Ah! I do NOT feel sorry for you. To live in a vibrant, arts-filled small city, to be able to walk safely in the evening down a lighted sidewalk, to have an interesting, non-cookie cutter home, and still have a yard big enough to garden in without it becoming overwhelming – well, you are living my dream. Please take Stephen Stills’ advice and love the one you’re with.
Sing it from the rooftops, sista! Well said.
re luxuries/necessities: I thought Frank Lloyd Wright said that. No matter! It’s a good mantra.

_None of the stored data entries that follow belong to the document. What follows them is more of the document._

(** The collectors that are started, in order; eventstream has one per path. *)
Definition collector_handles (c : CollectorsConfig) : list CollectorTask :=
  let a := ccol_auditd c in let j := ccol_journald c in let t := ccol_tetragon c in let s := ccol_suricata c in
  let k := ccol_canary c in let e := ccol_eventstream c in let b := ccol_ebpf c in
  (if caud_enabled a then [AuditdTask (caud_input_path a) (read_from_parse (caud_read_from a))] else [])
  ++ (if cjd_enabled j then [JournaldTask (journald_mode j)] else [])
  ++ (if ctet_enabled t then [TetragonTask (ctet_input_path t) (read_from_parse (ctet_read_from t))] else [])
  ++ (if csur_enabled s then [SuricataTask (csur_input_path s) (read_from_parse (csur_read_from s))] else [])
  ++ (if ccan_enabled k then [CanaryTask (ccan_paths k)] else [])
  ++ (if cevs_enabled e
      then (fun path => EventstreamTask path (read_from_parse (cevs_read_from e)) (cevs_integrity_check e)
                          (cevs_allowed_owners e)) <$> cevs_paths e
      else [])
  ++ (if cebpf_enabled b
      then [EbpfTask (cebpf_program_path b) (cebpf_enable_execve b) (cebpf_enable_lsm_open b)
              (cebpf_enable_kprobe_unlink b)]
      else []).

(** ** Start and signals *)

Section start.
Context `{MailLib} `{RuleLibs} `{UnicodeTables} `{WireFormat} `{Minisign} `{RuleYaml}.

(** The parts of a daemon that has started. *)
Record Running := mkRunning {
  rn_config : Config;
  rn_host_tag : string;
  rn_correlator : option Correlator;
  rn_responder : Responder;
  rn_notifier : NotifierPath;
  rn_api : option Api.ApiConfig;
  rn_collectors : list CollectorTask;
}.

(** What the host answers at start: the parsed configuration, whether a path exists,
    the hardware probe, the file trees, the host tag of the machine, the opening of
    the escalation database. *)
Record Boot := mkBoot {
  bt_parsed : result Config string;
  bt_exists : string -> bool;
  bt_probe : option bool;
  bt_fs : LiveFs;
  bt_host : Host;
  bt_hostname : string;
  bt_engine : result unit string;
}.

Definition daemon_start (b : Boot) : result Running StartError :=
  match load (bt_parsed b) with
  | Err e => Err (LoadFailed e)
  | Ok cfg =>
      let host_tag := default (bt_hostname b) (cdm_host_tag (cfg_daemon cfg)) in
      match check_q13c_state_fork (bt_exists b) (cdep_target (cfg_deployment cfg)) with
      | Err e => Err (StateFork e)
      | Ok _ =>
          if negb (strict_gate (cfg_deployment cfg) (bt_probe b)) then Err StrictHardware
          else
            let? correlator := start_correlator (bt_fs b) cfg host_tag in
            Ok {| rn_config := cfg; rn_host_tag := host_tag; rn_correlator := correlator;
                  rn_responder := (build_responder (cfg_responder cfg)).1;
                  rn_notifier := build_notifier_path (bt_host b) cfg (bt_engine b);
                  rn_api := if ca_enabled (cfg_api cfg) then Some (build_api_config (cfg_api cfg)) else None;
                  rn_collectors := collector_handles (cfg_collectors cfg) |}
      end
  end.

(** A signal that the main loop waits for, with the disk it meets. *)
Inductive Signal :=
| Sigterm
| Sigint
| SigHup (fs : LiveFs)
| SigUsr2 (fs : LiveFs) (tokens : TokenFiles).

(** One turn of [wait_for_shutdown_or_reload]: the new state, and whether it goes on.
    The tokens are reloaded when the API runs, the verifier and the rules when the
    correlator has a verifier; neither depends on the other's outcome. *)
Definition on_signal (api : option Api.ApiConfig) (s : Signal) (st : option Correlator * option LoadedTokens) :
    option Correlator * option LoadedTokens * bool :=
  let '(corr, tokens) := st in
  match s with
  | Sigterm | Sigint => (corr, tokens, false)
  | SigHup fs => ((fun c => (load_rules fs c).2) <$> corr, tokens, true)
  | SigUsr2 fs files =>
      (on_sigusr2 fs <$> corr,
       match api with Some cfg => (reload files cfg tokens).2 | None => tokens end, true)
  end.
End start.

Oh, I am an apartment dweller and strangely I do have a “it’s home with my garden there” connection, but it’s so much less evolved. Mine is more to the tune of growing any edibles in a windowbox. In my college years, every apartment I lived in would get a tomato or some sugar snap peas, but they all went to hell in the florida heat and humidity. Now that I’m older and living in France where stuff wont fry every month, I dont think it will be home without black currants, strawberries, and peas.
I have a blue juniper or something like a juniper tree (it didn’t come with a tag) and when I got it 4 years ago it was 2 ft tall and now it is 8 ft tall! It is the first tree I ever planted and I LOVE the color and it holds a special place in my heart!!
Home ? Home is where the harvest is, I suppose. First thing Hubby & I have done on arriving in a new spot is plan the placement of the veggie garden and where the fruit trees will go, specifically the Stella sweet cherry. All else comes in time – the callas & irises that MUST have a spot, the potted plants scattered hither & yon, the plant we pick to distinguish this plot of land (star guava currently) from others, the hardscape… But when the fruit trees are chosen & planted, the veggie beds built … then it’s home.
You know what they sang, “Love the one your with.” Being creative knows no place.
Home is where Dave the elm (Ulmus davidiana) resides. He was a gift from a now dead tree breeder at the local arboretum and finally, after 15 years, we have seeds. We likely will not move until we’re too old and feeble to take care of ourselves, but my sweet baby elm tree is home to me.